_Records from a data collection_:
+ + +

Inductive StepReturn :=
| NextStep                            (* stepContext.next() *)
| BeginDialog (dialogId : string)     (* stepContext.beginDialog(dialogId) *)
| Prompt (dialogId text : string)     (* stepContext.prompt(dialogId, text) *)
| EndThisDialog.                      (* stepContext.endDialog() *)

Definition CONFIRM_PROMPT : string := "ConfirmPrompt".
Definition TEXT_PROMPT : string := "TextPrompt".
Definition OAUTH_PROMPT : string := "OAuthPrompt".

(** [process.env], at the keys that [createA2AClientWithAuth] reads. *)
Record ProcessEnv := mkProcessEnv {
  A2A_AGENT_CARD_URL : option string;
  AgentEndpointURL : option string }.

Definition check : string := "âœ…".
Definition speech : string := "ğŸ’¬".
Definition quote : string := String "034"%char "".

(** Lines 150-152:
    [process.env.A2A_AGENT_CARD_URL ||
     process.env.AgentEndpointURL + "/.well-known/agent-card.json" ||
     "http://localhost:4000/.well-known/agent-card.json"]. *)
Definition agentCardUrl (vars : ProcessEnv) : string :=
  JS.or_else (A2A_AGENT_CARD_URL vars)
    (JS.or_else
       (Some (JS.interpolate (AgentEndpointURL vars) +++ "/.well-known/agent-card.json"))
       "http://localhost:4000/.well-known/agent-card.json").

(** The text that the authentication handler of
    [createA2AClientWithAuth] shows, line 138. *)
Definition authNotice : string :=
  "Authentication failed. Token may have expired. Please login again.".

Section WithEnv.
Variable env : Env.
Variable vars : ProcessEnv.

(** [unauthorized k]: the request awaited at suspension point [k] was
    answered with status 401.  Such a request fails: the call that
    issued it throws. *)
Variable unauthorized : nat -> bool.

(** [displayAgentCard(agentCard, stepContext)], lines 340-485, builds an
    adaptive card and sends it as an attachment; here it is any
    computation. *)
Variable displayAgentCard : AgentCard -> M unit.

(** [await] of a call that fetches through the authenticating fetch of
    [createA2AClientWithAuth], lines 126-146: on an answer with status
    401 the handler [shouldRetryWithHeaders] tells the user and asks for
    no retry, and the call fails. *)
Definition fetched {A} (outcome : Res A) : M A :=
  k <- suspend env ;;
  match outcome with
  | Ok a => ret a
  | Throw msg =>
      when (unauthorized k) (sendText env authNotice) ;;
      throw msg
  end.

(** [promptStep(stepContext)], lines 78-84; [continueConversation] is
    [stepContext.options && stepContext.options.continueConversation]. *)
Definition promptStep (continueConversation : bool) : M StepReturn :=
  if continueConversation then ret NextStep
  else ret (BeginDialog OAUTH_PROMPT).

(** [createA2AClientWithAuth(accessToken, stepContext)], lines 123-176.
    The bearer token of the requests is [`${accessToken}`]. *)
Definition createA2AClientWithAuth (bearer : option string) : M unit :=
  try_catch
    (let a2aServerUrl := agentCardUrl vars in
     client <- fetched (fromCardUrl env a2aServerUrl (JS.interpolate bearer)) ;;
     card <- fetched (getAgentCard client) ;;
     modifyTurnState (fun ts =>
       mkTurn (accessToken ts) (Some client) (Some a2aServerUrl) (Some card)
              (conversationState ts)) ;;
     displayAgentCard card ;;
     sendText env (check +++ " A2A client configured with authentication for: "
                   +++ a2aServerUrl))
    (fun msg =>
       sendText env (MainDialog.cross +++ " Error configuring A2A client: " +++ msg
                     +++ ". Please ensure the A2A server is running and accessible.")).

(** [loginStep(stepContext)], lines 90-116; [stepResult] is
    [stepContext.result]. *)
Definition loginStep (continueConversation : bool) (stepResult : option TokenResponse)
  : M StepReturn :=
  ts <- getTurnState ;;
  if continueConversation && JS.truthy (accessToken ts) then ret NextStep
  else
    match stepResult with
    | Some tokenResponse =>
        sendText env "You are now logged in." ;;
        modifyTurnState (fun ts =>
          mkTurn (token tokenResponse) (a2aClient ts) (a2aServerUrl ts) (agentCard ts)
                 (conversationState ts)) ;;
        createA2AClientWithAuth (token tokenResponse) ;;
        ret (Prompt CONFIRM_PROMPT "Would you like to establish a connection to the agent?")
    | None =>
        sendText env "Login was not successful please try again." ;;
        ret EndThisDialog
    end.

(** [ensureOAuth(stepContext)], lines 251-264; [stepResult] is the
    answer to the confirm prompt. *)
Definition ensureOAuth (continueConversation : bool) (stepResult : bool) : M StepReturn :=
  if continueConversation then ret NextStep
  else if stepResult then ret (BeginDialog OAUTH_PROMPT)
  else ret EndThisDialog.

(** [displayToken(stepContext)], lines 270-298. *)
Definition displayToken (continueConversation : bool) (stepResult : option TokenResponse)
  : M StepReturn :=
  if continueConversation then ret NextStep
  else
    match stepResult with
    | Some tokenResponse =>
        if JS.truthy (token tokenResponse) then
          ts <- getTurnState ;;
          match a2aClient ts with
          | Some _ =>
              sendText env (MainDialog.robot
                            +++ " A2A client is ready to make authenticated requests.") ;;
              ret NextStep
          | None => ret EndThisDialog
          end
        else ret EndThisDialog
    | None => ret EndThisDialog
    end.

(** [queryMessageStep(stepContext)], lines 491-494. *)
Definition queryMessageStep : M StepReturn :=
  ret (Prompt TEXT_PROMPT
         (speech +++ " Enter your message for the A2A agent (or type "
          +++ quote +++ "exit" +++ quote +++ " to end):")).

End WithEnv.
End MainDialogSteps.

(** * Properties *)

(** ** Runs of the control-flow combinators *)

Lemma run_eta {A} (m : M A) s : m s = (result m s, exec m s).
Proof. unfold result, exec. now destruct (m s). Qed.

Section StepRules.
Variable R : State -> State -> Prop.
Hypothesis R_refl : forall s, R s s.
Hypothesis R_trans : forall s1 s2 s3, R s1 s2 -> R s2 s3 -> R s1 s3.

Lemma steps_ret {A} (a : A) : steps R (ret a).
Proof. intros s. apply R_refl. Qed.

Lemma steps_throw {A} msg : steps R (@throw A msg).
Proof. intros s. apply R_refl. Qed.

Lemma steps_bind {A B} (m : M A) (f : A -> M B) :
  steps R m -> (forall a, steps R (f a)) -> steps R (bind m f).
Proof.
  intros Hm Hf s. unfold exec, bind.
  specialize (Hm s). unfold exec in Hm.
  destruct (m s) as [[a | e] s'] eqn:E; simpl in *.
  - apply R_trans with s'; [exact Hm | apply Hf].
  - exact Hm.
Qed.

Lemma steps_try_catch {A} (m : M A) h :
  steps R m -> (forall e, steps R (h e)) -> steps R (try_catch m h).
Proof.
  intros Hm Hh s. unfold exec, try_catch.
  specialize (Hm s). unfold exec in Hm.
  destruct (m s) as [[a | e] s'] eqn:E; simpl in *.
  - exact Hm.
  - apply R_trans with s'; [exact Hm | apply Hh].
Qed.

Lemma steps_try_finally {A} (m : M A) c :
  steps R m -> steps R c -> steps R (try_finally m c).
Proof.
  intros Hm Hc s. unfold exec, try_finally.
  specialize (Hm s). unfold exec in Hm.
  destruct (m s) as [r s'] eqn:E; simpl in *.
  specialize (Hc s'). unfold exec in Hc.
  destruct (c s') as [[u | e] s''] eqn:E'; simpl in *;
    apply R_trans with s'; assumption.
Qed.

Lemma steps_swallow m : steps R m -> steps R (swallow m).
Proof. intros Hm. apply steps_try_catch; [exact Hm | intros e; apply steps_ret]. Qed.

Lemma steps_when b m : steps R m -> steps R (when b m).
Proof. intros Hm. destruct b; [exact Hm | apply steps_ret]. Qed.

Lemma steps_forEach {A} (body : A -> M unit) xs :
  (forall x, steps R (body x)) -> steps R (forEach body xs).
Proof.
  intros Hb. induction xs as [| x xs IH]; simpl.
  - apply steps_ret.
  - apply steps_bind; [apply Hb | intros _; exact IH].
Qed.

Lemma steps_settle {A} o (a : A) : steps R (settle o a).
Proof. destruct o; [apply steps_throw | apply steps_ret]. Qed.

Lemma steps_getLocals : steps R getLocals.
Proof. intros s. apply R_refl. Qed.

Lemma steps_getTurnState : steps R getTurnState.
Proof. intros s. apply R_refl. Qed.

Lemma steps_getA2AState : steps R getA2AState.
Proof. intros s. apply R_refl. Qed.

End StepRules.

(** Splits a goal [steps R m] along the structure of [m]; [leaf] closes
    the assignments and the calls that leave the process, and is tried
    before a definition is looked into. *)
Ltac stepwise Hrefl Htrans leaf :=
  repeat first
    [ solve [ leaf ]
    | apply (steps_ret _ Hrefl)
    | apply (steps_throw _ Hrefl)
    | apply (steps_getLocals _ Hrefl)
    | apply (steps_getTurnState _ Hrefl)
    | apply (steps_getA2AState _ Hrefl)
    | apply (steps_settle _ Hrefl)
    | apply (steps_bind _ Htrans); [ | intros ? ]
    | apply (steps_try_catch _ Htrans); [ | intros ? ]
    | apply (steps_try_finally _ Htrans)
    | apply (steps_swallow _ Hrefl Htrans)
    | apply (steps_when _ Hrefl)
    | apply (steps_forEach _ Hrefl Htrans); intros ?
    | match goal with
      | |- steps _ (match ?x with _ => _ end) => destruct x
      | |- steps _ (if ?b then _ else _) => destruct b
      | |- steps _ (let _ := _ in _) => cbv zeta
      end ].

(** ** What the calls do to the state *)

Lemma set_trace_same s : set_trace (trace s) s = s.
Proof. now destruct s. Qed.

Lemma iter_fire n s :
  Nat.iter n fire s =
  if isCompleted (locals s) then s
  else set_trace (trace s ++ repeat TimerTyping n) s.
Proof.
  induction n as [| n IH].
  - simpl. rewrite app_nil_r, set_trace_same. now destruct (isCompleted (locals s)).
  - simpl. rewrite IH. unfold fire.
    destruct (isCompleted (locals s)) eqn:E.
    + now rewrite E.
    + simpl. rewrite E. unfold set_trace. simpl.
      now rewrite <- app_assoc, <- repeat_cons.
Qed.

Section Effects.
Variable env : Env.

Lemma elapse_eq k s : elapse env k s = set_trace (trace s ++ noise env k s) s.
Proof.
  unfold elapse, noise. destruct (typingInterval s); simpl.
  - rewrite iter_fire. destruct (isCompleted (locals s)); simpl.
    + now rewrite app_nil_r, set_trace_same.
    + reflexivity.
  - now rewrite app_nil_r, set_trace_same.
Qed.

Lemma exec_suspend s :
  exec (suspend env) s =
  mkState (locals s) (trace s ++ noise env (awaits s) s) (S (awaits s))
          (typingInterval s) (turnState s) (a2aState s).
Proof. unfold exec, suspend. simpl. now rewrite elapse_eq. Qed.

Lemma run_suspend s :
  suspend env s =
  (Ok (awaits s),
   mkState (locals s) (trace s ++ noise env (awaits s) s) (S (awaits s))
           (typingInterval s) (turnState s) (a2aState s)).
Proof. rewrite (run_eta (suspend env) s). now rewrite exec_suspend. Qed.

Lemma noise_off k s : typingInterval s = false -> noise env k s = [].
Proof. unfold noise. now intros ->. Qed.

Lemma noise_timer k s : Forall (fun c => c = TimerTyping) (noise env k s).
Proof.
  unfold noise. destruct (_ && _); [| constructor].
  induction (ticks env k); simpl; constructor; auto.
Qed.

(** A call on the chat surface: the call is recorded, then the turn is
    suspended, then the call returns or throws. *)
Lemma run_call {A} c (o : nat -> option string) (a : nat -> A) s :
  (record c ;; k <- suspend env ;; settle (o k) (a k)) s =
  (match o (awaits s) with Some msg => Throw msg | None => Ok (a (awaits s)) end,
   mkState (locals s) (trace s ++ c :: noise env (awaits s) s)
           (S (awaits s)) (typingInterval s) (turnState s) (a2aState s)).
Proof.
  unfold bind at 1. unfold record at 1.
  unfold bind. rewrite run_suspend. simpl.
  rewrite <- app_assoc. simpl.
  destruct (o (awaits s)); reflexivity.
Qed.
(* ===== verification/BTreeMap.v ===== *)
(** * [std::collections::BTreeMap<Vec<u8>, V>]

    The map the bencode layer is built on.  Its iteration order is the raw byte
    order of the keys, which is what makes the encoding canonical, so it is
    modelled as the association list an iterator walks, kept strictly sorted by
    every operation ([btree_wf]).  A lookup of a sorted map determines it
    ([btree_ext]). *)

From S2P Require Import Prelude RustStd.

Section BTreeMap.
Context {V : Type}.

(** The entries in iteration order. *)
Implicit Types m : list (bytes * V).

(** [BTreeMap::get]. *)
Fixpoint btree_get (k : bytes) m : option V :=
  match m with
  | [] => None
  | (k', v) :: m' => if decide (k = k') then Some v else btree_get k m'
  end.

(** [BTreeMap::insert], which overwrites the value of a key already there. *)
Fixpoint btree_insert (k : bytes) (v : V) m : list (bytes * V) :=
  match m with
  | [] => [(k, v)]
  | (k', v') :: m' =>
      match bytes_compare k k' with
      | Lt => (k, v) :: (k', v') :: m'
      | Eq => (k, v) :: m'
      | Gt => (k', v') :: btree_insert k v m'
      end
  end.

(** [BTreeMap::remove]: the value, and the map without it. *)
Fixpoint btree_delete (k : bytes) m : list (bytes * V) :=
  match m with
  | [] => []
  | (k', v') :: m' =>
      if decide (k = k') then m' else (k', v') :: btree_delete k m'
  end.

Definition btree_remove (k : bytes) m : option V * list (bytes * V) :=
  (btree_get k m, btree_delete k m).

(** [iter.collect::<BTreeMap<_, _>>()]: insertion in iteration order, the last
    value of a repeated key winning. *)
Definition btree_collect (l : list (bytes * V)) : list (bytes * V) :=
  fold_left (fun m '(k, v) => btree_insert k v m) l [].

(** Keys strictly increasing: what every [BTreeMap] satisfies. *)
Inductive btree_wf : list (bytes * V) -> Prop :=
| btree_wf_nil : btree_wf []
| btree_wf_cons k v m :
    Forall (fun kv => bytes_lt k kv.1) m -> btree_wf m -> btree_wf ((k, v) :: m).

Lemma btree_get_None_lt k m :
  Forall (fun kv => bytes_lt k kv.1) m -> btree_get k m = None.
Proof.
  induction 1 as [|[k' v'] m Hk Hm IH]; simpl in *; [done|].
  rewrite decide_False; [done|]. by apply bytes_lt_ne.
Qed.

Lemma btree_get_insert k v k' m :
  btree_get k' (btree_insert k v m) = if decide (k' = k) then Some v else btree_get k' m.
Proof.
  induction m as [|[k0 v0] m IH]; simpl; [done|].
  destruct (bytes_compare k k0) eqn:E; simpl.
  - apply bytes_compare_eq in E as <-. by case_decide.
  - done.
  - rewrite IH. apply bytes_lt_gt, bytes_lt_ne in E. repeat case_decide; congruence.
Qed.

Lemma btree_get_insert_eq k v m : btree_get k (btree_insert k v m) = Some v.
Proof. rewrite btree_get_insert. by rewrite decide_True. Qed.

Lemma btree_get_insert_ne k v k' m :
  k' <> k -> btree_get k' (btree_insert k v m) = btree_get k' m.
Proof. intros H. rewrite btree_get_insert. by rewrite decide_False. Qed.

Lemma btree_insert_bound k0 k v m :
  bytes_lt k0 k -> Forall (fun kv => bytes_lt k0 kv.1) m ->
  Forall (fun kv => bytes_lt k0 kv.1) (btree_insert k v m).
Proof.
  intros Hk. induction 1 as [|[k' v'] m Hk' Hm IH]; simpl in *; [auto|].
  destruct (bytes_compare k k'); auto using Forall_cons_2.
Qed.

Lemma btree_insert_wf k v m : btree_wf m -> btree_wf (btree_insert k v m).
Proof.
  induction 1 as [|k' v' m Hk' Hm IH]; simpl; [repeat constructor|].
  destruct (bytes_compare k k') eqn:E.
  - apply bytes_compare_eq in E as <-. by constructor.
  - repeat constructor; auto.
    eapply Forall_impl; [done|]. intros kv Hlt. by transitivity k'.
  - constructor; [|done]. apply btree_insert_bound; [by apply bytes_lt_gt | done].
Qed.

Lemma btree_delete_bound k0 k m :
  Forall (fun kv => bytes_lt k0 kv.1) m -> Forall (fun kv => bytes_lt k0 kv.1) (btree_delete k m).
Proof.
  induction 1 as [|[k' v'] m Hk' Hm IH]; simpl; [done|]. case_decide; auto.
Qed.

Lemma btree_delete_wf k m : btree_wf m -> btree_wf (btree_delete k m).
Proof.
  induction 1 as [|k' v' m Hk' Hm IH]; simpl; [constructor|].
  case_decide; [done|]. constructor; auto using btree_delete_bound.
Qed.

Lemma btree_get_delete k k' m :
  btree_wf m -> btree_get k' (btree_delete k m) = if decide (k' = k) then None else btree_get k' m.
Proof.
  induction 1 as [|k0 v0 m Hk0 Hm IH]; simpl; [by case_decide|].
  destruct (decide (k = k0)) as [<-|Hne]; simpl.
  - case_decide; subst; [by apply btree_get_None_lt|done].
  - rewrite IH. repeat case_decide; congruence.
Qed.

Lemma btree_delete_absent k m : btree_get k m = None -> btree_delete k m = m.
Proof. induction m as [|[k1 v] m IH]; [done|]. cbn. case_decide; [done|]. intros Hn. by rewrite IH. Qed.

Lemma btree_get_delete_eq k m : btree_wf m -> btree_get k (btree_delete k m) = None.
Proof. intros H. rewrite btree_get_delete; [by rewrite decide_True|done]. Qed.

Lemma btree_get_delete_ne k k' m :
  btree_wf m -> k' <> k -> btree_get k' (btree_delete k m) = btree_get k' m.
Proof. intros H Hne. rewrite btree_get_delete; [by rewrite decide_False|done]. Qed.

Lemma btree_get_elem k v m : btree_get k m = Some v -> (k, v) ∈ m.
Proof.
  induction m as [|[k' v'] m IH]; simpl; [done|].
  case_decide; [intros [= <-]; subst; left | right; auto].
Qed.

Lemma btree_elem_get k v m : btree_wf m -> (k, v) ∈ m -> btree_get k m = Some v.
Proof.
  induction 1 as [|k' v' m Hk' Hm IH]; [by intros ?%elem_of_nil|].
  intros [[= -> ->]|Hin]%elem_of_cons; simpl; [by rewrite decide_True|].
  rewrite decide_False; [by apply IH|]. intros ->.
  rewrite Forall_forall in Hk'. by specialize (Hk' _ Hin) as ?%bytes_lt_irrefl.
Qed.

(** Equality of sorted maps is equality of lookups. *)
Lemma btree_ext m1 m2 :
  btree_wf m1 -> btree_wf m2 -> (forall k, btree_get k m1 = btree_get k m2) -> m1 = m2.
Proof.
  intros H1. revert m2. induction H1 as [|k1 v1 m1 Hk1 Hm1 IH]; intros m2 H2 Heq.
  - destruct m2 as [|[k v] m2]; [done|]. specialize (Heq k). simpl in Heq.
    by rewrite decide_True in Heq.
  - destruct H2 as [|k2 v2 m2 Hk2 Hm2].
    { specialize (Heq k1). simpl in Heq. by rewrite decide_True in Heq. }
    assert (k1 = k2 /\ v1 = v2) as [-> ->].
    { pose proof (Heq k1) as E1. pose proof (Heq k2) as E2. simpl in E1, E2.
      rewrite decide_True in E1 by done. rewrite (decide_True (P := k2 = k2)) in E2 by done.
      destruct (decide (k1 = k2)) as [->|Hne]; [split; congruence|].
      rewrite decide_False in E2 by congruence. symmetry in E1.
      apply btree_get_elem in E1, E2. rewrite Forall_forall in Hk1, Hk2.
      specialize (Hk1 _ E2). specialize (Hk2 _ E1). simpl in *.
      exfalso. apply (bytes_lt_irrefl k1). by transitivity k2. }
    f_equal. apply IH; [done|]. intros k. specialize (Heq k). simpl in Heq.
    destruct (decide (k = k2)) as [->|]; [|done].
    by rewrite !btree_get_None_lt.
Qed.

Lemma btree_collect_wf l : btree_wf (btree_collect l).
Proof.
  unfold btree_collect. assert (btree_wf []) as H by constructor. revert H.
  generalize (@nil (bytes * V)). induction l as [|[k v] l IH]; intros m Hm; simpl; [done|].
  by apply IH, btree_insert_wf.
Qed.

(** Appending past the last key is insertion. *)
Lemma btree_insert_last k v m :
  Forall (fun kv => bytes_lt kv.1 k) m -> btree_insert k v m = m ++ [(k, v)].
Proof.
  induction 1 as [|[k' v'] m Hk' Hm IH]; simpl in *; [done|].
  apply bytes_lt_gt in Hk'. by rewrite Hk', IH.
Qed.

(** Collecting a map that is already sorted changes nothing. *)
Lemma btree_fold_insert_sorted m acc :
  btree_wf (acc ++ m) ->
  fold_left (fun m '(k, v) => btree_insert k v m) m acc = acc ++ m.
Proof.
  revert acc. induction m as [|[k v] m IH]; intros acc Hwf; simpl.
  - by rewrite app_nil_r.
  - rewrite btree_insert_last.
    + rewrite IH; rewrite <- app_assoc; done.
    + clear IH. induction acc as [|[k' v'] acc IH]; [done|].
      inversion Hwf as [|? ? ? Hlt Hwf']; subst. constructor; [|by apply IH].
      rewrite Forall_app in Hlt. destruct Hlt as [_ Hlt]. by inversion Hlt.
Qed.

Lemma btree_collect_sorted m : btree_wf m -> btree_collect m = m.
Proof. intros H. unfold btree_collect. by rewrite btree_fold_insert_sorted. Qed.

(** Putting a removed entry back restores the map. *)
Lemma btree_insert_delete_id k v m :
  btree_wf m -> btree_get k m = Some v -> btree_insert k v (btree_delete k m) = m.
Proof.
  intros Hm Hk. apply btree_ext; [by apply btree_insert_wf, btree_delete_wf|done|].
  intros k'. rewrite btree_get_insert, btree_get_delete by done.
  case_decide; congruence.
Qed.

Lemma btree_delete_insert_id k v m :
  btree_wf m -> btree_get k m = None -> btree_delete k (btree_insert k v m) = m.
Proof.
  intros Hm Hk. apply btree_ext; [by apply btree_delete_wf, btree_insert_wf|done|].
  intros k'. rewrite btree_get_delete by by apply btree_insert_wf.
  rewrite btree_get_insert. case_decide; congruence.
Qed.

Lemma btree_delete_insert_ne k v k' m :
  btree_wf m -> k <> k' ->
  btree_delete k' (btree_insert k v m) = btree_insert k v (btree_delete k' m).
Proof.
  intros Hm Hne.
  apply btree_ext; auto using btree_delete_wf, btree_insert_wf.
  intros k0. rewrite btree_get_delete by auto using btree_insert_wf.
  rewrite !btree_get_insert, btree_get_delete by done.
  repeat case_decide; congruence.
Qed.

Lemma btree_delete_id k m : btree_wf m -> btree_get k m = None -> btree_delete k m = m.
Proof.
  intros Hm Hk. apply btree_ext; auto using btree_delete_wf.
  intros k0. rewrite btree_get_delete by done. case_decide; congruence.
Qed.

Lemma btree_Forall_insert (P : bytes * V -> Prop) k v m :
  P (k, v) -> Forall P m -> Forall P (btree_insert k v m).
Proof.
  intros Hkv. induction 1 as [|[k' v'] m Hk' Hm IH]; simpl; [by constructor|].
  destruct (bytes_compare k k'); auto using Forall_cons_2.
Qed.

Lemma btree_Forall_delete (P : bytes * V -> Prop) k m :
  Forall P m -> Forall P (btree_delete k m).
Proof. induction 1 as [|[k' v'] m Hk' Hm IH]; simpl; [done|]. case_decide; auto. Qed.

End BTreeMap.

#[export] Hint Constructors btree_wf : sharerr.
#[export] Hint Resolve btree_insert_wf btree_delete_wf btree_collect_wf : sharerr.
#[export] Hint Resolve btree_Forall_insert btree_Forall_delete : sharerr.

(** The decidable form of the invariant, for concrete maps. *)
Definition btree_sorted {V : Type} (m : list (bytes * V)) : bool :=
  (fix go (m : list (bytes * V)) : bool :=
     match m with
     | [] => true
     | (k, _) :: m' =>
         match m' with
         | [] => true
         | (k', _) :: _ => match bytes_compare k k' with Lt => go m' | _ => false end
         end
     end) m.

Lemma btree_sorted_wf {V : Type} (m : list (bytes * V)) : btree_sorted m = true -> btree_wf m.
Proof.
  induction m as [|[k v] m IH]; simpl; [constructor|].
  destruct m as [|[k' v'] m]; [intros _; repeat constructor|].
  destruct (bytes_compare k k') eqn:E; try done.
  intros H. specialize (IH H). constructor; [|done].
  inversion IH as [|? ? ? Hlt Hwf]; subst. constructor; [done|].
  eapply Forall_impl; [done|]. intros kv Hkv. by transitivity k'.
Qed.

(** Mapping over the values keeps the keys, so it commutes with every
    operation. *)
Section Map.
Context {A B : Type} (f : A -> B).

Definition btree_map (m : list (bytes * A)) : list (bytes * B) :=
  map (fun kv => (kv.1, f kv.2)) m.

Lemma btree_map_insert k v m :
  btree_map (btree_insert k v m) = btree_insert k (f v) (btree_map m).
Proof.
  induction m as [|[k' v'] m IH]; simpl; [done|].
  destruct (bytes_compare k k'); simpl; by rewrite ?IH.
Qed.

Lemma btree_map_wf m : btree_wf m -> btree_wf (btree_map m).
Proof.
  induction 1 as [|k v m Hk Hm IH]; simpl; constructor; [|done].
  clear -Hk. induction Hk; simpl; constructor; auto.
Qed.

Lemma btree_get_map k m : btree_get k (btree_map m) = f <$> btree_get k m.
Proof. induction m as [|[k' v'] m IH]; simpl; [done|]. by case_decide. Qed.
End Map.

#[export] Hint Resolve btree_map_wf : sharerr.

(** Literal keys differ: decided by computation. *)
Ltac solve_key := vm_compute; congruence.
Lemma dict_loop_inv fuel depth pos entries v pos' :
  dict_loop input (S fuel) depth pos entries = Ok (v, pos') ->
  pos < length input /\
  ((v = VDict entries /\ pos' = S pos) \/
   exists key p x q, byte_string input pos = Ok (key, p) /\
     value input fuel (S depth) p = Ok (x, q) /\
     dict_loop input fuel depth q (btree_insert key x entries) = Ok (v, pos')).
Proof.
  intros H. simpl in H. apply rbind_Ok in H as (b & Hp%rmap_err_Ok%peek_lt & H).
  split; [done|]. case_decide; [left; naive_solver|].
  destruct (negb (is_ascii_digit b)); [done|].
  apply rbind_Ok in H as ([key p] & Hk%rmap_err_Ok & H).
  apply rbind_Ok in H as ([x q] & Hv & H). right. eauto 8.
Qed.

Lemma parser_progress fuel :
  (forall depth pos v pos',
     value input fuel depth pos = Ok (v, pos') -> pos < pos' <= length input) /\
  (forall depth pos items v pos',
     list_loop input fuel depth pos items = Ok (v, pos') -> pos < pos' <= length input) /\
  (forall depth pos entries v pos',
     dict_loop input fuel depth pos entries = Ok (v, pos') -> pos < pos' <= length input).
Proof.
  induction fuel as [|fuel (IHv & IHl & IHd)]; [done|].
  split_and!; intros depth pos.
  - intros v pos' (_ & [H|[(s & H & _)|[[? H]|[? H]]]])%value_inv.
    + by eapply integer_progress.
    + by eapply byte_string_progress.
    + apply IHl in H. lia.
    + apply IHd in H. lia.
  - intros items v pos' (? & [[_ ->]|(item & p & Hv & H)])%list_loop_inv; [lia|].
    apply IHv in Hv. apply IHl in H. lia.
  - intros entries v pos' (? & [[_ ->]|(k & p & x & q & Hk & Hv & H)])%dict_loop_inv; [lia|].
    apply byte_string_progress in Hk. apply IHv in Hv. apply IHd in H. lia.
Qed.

+ + +

_Work instruction_:
Would you copy out exactly the lines above that start at the one containing "Proof. rewrite (run_eta" and end at the one containing "mkState (locals s) (trace s ++ c", inclusive?

_Solution_:
Proof. rewrite (run_eta (suspend env) s). now rewrite exec_suspend. Qed.

Lemma noise_off k s : typingInterval s = false -> noise env k s = [].
Proof. unfold noise. now intros ->. Qed.

Lemma noise_timer k s : Forall (fun c => c = TimerTyping) (noise env k s).
Proof.
  unfold noise. destruct (_ && _); [| constructor].
  induction (ticks env k); simpl; constructor; auto.
Qed.

(** A call on the chat surface: the call is recorded, then the turn is
    suspended, then the call returns or throws. *)
Lemma run_call {A} c (o : nat -> option string) (a : nat -> A) s :
  (record c ;; k <- suspend env ;; settle (o k) (a k)) s =
  (match o (awaits s) with Some msg => Throw msg | None => Ok (a (awaits s)) end,
   mkState (locals s) (trace s ++ c :: noise env (awaits s) s)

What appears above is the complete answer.